Nº 553
28/4/2003

En la frontera de la democracia

En Iraq se ha abierto la caja de Pandora y todos los demonios han salido disparados. A este paso, veo a George W. Bush pidiendo la vuelta del dictador: “Vuelve, Saddam, te perdonamos”. Eso si no pide también el restablecimiento de la Unión Soviética, ante la actitud díscola de Putin. ¿Y con París? ¿Qué se puede hacer con París más allá de cambiar el nombre de las patatas fritas que ya no son french fries sino freedom fries? Bienvenida sea, no obstante, la libertad, a pesar de que a su conjuro salten fundamentalistas chiítas  enarbolando al yerno de Mahoma, Alí ben Abu Taleb frente a los atribulados sunnitas, fieles tranquilos de la primera ortodoxia, de los tres primeros califas que transformaron el Estado nacional árabe en un imperio teocrático mundial; y todos contra los irredentos nacionalistas kurdos en busca de Estado. Bienvenida sea la libertad, que Alá quiera que venga sin ira como en la copla española de la transición. No obstante, al viento de la libertad, podría instalarse en el poder iraquí un teócrata a lo Jomeini paladín del chiísmo, que es la religión del Iran desde la conquista de Soleiman en el siglo XVI, que relegó a Bagdad a la condición de una de sus ciudades de provincias. En Iraq podría instalarse un teócrata más peligroso que el mismísimo Saddam.

El embrollo es formidable y nos lleva al límite de la lógica democrática como muestra de la forma más dramática Argelia y se insinúa sordamente en Marruecos, en Túnez o en Egipto. En Argelia, como recordarán nuestros lectores a pesar del espeso silencio generado sobre un desfile de muertos que no se cuentan, ganaron las elecciones los fundamentalistas islámicos, una victoria que no admitió el régimen militarista del FLN con la complicidad sin fisuras de Estados Unidos, de la Union Europea y del Sursum Corda.

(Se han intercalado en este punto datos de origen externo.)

(** What git prints of a worktree is read back, old paths dropped, whatever the paths hold. *)
Lemma worktree_status_roundtrip entries : Forall status_ok entries →
  ParseWorktreeStatus (nul_terminated (List.concat (map status_fields entries))) = map fst entries.
Proof.
  intros H. destruct entries as [|e entries]; [done|]. unfold ParseWorktreeStatus, SplitNULPaths.
  rewrite split_nul; [|done|].
  - rewrite <- (status_entries_fields (e :: entries)) by done. destruct e as [[[|a code] path] old]; [|done].
    by apply list.Forall_cons in H as [(Hl & _) _].
  - apply List.Forall_concat, List.Forall_map. eapply list.Forall_impl; [exact H|]. intros [[code path] old] (_ & H1 & H2 & H3).
    unfold status_fields. cbn [we_Code we_Path fst snd] in *. constructor; [|destruct (renamed_code code); by repeat constructor].
    repeat apply no_nul_app; done.
Qed.

(** Every code falls in one class at least, unless it is short or marks an ignored file;
    untracked and unmerged exclude the other classes. *)
Lemma ClassifyWorktreeStatus_classes code untracked staged modified unmerged :
  ClassifyWorktreeStatus code = (untracked, staged, modified, unmerged) →
  (2 ≤ String.length code → code ≠ "!!" → untracked || staged || modified || unmerged = true)
  ∧ (untracked = true → staged || modified || unmerged = false)
  ∧ (unmerged = true → untracked || staged || modified = false).
Proof.
  unfold ClassifyWorktreeStatus. destruct code as [|a [|b code]]; try (intros [= <- <- <- <-]; cbn; split_and!; [lia|done..]).
  destruct (_ == "!!") eqn:E0; [intros [= <- <- <- <-]; split_and!; [|done..]; intros _ H; by apply String.eqb_eq in E0|].
  destruct (_ || _); [by intros [= <- <- <- <-]|]. destruct (worktreeStatusUnmerged _); [by intros [= <- <- <- <-]|].
  intros [= <- <- <- <-]. destruct (worktreeIndexStaged a), (worktreeColumnModified b); done.
Qed.

(** ** Bounded reads *)

Lemma substring_short s n : String.length (String.substring 0 n s) < n → String.substring 0 n s = s.
Proof.
  revert n. induction s as [|c s IH]; intros [|n]; try done; [simpl; lia|]. cbn. intros H. f_equal. apply IH. lia.
Qed.

(** A successful bounded read returns everything the child printed, within both bounds,
    before the deadline, from a child that succeeded. *)
Lemma bounded_read_exact {git : BoundedGit} dir maxStdout maxStderr timeout args out :
  (maxStdout < 2 ^ 63 - 1)%Z → (maxStderr < 2 ^ 63 - 1)%Z →
  RunBytesBounded dir maxStdout maxStderr timeout args = inr out →
  (0 < timeout)%Z ∧ bc_Stdout (bounded_git timeout dir args) = (None, out)
  ∧ (Z.of_nat (String.length out) <= maxStdout)%Z ∧ bc_Expired (bounded_git timeout dir args) = false
  ∧ bc_Wait (bounded_git timeout dir args) = None.
Proof.
  intros Ho He. unfold RunBytesBounded, validateGitReadBounds. destruct (timeout <=? 0)%Z eqn:Et; [done|]. apply Z.leb_gt in Et.
  destruct (_ || _) eqn:Eb; [done|]. apply orb_false_iff in Eb as [E1%Z.ltb_ge E2%Z.ltb_ge].
  destruct (bounded_git timeout dir args) as [start stdout stderr waitErr expired]. cbn.
  destruct start; [done|]. unfold finishGitBoundedRead, readGitPipe. cbn.
  destruct stdout as [[]  so], stderr as [[] se]; try done. cbn.
  destruct (maxStdout <? _)%Z eqn:E3; [done|]. apply Z.ltb_ge in E3.
  destruct (maxStderr <? _)%Z eqn:E4; [done|]. destruct expired; [done|]. destruct waitErr; [done|].
  intros [= <-]. rewrite int64_wrap_small in E3 |- * by lia. rewrite (substring_short so) in E3 |- * by lia.
  split_and!; done.
Qed.

(** ** Examples *)

Module GitExample.

#[local] Instance table : IsPrint := ascii_table.

Definition records : list nameStatusRecord := [
  mkRecord "M" ["pkg/a b.go"]; mkRecord "R100" ["old.ts"; "new
line.ts"]; mkRecord "D" ["README.md"]; mkRecord "T" ["link.go"]].

Definition tracked : list string := ["a.go"; "LICENSE"; "b.tsx"; "Makefile"; "doc.md"].

#[local] Instance git : Git := λ _ args, mkProcessResult None
  (if decide (List.hd "" args = "diff") then nul_terminated (List.concat (map record_fields records))
   else nul_terminated tracked) "".

Lemma changed_files_exact_witness :
  Forall record_ok records
  ∧ ∃ s, SelectChangedFiles "." "base" "head" = inr s
    ∧ sel_Files s = omap record_file records ∧ sel_Continuity s = omap record_continuity records
    ∧ map (λ d, (dg_Kind d, dg_Path d)) (sel_Diagnostics s) = omap record_diagnostic records.
Proof.
  assert (Forall record_ok records) as H by (repeat constructor; done).
  split; [exact H|]. exact (changed_files_exact "." "base" "head" records "" H eq_refl).
Defined.

Lemma tracked_files_exact_witness :
  Forall (λ p, no_nul p ∧ p ≠ "") tracked
  ∧ ∃ files cov, DiscoverTrackedFiles "." "head" = inr (files, cov)
    ∧ files = omap tracked_file tracked ∧ cov_TrackedFilesDiscovered cov = 5%Z
    ∧ map (λ g, (cg_Language g, cg_Count g)) (cov_Unsupported cov) = [("(no extension)", 2%Z); (".md", 1%Z)].
Proof.
  assert (Forall (λ p, no_nul p ∧ p ≠ "") tracked) as H by (repeat constructor; done).
  split; [exact H|]. destruct (tracked_files_exact "." "head" tracked "" H eq_refl) as (files & cov & E & Hf & Hn & _).
  exists files, cov. split; [exact E|]. split; [exact Hf|]. split; [exact Hn|].
  vm_compute in E. injection E as <- <-. reflexivity.
Defined.

(** One tracked file whose path has a space and a newline. *)
Definition objects (request : string) : batch_object :=
  if request == "4f:a b
.go" then Found "9d" "blob" "package a" else Missing.

#[local] Instance batch : BatchProcess := λ request, inr (answer_text request (objects request)).

#[local] Instance batch_laws : BatchLaws objects.
Proof.
  split; [done|]. intros request. unfold objects. destruct (request == _); [|done]. repeat split; done.
Defined.

Lemma batch_in_sync_witness :
  Forall2 (λ path x, is_object (objects ("4f" +:+ ":" +:+ path)) x) ["x y"; "a b
.go"] (read_all (mkReader "4f" "") ["x y"; "a b
.go"]).1
  ∧ (read_all (mkReader "4f" "") ["x y"; "a b
.go"]).2 = mkReader "4f" "".
Proof. apply (batch_in_sync objects "4f"); [reflexivity|repeat constructor; reflexivity]. Defined.

(** An archive that tries to leave the directory. *)
Definition entries : list TarEntry := [
  mkTarEntry "src/" TypeDir "" 493 ""; mkTarEntry "src/a.go" TypeReg "" 420 "package a";
  mkTarEntry "link" TypeSymlink "/etc/passwd" 511 ""; mkTarEntry "../../etc/x" TypeReg "" 420 "x"].

Lemma archive_contained_witness :
  let r := ExtractRevision (λ _ _, None) (λ _, (entries, None)) (inr "/tmp/s") "/repo" "head" in
  (∃ err, r.1 = inl err) ∧ length r.2 = 5 ∧ Forall (op_contained "/tmp/s") r.2.
Proof.
  split; [vm_compute; eexists; reflexivity|]. split; [vm_compute; reflexivity|].
  apply (archive_contained (λ _ _, None) (λ _, (entries, None)) (inr "/tmp/s") "/repo" "head" "/tmp/s"); reflexivity.
Defined.

End GitExample.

La cuestión es más sencilla de plantear que de resolver: ¿Es admisible que movimiento teocrático alcance el poder por medios democráticos en la seguridad de que una vez alcanzado el mismo se va a suprimir la democracia? Algo que ya pasó con un tal Hitler, a quien últimamente tanto se recuerda.

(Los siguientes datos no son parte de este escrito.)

(** Only [go] is run.

    go: internal/codesignalcli/sourcescope/go_build_target.go#runCommand *)
Definition runCommand (dir : string) (args : list string) : error + string :=
  let r := host_command dir args in
  match ps_Err r with
  | Some err => inl (gitWaitError err (ps_Stderr r))
  | None => inr (ps_Stdout r)
  end.

(** go: internal/codesignalcli/sourcescope/go_build_target.go#snapshotBuildTarget *)
Definition snapshotBuildTarget (target repositoryRoot invocationDir snapshotDir : string) : error + string :=
  match os_EvalSymlinks invocationDir with
  | inl err => inl (Errorf "resolving invocation directory: " err)
  | inr resolvedInvocationDir =>
      if HasPrefix "/" target then
        match os_EvalSymlinks target with
        | inl err => inl (Errorf "resolving build target: " err)
        | inr resolvedTarget =>
            match RelPath repositoryRoot resolvedTarget with
            | Some rel =>
                if outside (Some rel)
                then inl (errors_New ("build target " +:+ quoted target +:+ " is outside the repository"))
                else inr (Join2 snapshotDir rel)
            | None => inl (errors_New ("build target " +:+ quoted target +:+ " is outside the repository"))
            end
        end
      else if negb (HasPrefix "." target) then inr target
      else match RelPath repositoryRoot resolvedInvocationDir with
      | None => inl (errors_New ("resolving build target: Rel: can't make " +:+ resolvedInvocationDir
                                 +:+ " relative to " +:+ repositoryRoot))
      | Some relDir => inr (Join2 (Join2 snapshotDir relDir) target)
      end
  end.

(** The package of one entry of [go list -json]: its directory, its Go and cgo files. *)
Definition listed_package : Type := string * option (list string) * option (list string).

Definition package_fields (cur : listed_package) (ms : list (string * json)) : option listed_package :=
  let '(dir, goFiles, cgoFiles) := cur in
  dir ← field dec_string dir "Dir" ms;
  goFiles ← field (dec_slice "" dec_string) goFiles "GoFiles" ms;
  cgoFiles ← field (dec_slice "" dec_string) cgoFiles "CgoFiles" ms;
  Some (dir, goFiles, cgoFiles).

Definition decode_failed : error := errors_New "decoding go list output: malformed".

(** go: internal/codesignalcli/sourcescope/go_production_files.go#add *)
Definition add_listed (root dir : string) (l : gset string) (name : string) : gset string :=
  match RelPath root (Join2 dir name) with
  | Some path => if HasPrefix "../" path then l else {[path]} ∪ l
  | None => l
  end.

(** The stream of [json.Decoder]: a value at a time until the end, or a closing bracket
    outside any value.  The text of a decoding error is not modelled. *)
Fixpoint decode_listed (fuel : nat) (root : string) (l : gset string) (output : string) : error + gset string :=
  let s := skip_ws output in
  match fuel, s with
  | _, EmptyString => inr l
  | O, _ => inl decode_failed
  | S fuel, String c _ =>
      if (code c =? 93)%N || (code c =? 125)%N then inr l else
      match scan_value (S (2 * String.length s)) 0 s with
      | None => inl decode_failed
      | Some (j, rest) =>
          match dec_struct package_fields ("", None, None) j with
          | None => inl decode_failed
          | Some (dir, goFiles, cgoFiles) =>
              decode_listed fuel root
                (fold_left (add_listed root dir) (default [] goFiles ++ default [] cgoFiles) l) rest
          end
      end
  end.

(** Without a build target the map is nil, in which no path is found.

    go: internal/codesignalcli/sourcescope/go_production_files.go#goProductionFiles *)
Definition goProductionFiles (snapshotDir repositoryRoot invocationDir buildTarget : string) : error + gset string :=
  if buildTarget == "" then inr ∅ else
  match snapshotBuildTarget buildTarget repositoryRoot invocationDir snapshotDir with
  | inl err => inl err
  | inr target =>
      match runCommand snapshotDir ["list"; "-deps"; "-json"; target] with
      | inl err => inl (Errorf ("determining Go production files for " +:+ quoted buildTarget +:+ ": ") err)
      | inr output => decode_listed (String.length output) snapshotDir ∅ output
      end
  end.

(** ** [file_classification.go], [snapshot_classification.go] *)

(** [hasTSConfig] and the configuration are one value.

    go: internal/codesignalcli/sourcescope/file_classification.go#classifySourceFile *)
Definition classifySourceFile (file : SelectedFile) (goProduction : gset string) (buildTarget : string)
    (config : option tsConfig) : string :=
  if sf_Language file == LanguageGo then
    if bool_decide (sf_Path file ∈ goProduction) then Production
    else if HasSuffix "_test.go" (sf_Path file) then TestOnly
    else if buildTarget == "" then Unknown else Excluded
  else if (sf_Language file == LanguageTypeScript) || (sf_Language file == LanguageTSX) then
    match config with
    | None => Unknown
    | Some config =>
        if matchesExclude config (sf_Path file) || negb (matchesInclude config (sf_Path file)) then TestOnly
        else Production
    end
  else Unknown.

Un régimen basado en el  fanatismo religioso es aun más cruel y más difícil de eliminar que una dictadura civil; sus ayatolás son más implacables porque ejercen su dominación sin fisuras morales ni mala conciencia. La tiranía que para ellos es salvación, se ejerce virtuosamente, en nombre de Dios, como la ejerciera Calvino hace 500 años en Ginebra, a quien no le planteaba problemas de conciencia quemar al disidente, o no hace mucho, los chiítas en Iran y los talibanes en Afganistán. No es una cuestión de islamismo o cristianismo, pues ambas religiones han amparado en grado similar la intolerancia, con la diferencia de que afortunadamente, en el mundo “cristiano”, hace siglos que logramos separar, no sin traumas, el gobierno de Dios del de los hombres.

El problema militar no ha sido problema, pero sí lo es el político. No parece que el equipo de Bush haya dedicado mucho tiempo a esta cuestión, como no dedicó una décima de segundo a organizar la protección del patrimonio cultural de la humanidad. Es probable que Bush soñara en el modelo japonés: Machacamos el país –en aquella ocasión a base de bombas atómicas– e imponemos un virrey que trueque sus instituciones feudales por un régimen democrático. A partir de entonces, recordaría Bush, los japoneses prosperaron, su economía se colocó a la cabeza del mundo y Japón se convirtió en nuestro mejor amigo. Desgraciadamente, nada es igual a nada. En Japón, el horror ante el bombardeo nuclear de Hiroshima y Nagasaki superó al odio al enemigo y las fuerzas de la tradición preindustrial no podían prevalecer sobre las fuerzas proteicas del capitalismo tan elocuentemente representadas por el modelo americano. No es el mismo caso el que se plantea en Iraq, como en otros países árabes,  donde el complejo religioso-político latente es incompatible con la democracia y, de forma especialmente agresiva, contra lo que representa el imperio americano. Respecto a Argelia, y a la amenaza sorda y muda que uno pueda percibir en Marruecos o Túnez por debajo de la apariencia de normalidad, Estados Unidos ha podido  disimular mirando para otro lado, pero ahora se encuentra en el brete de tener que tomar, en primera persona, una decisión.

A los americanos se les agradecen los servicios prestados al descabalgar a Saddam, pero se les exige que se vayan a su casa, algo que no entra en las prioridades de la potencia ocupante. La marcha de un millon de chiítas a Kerbala es sólo el inicio de una dialéctica endemoniada.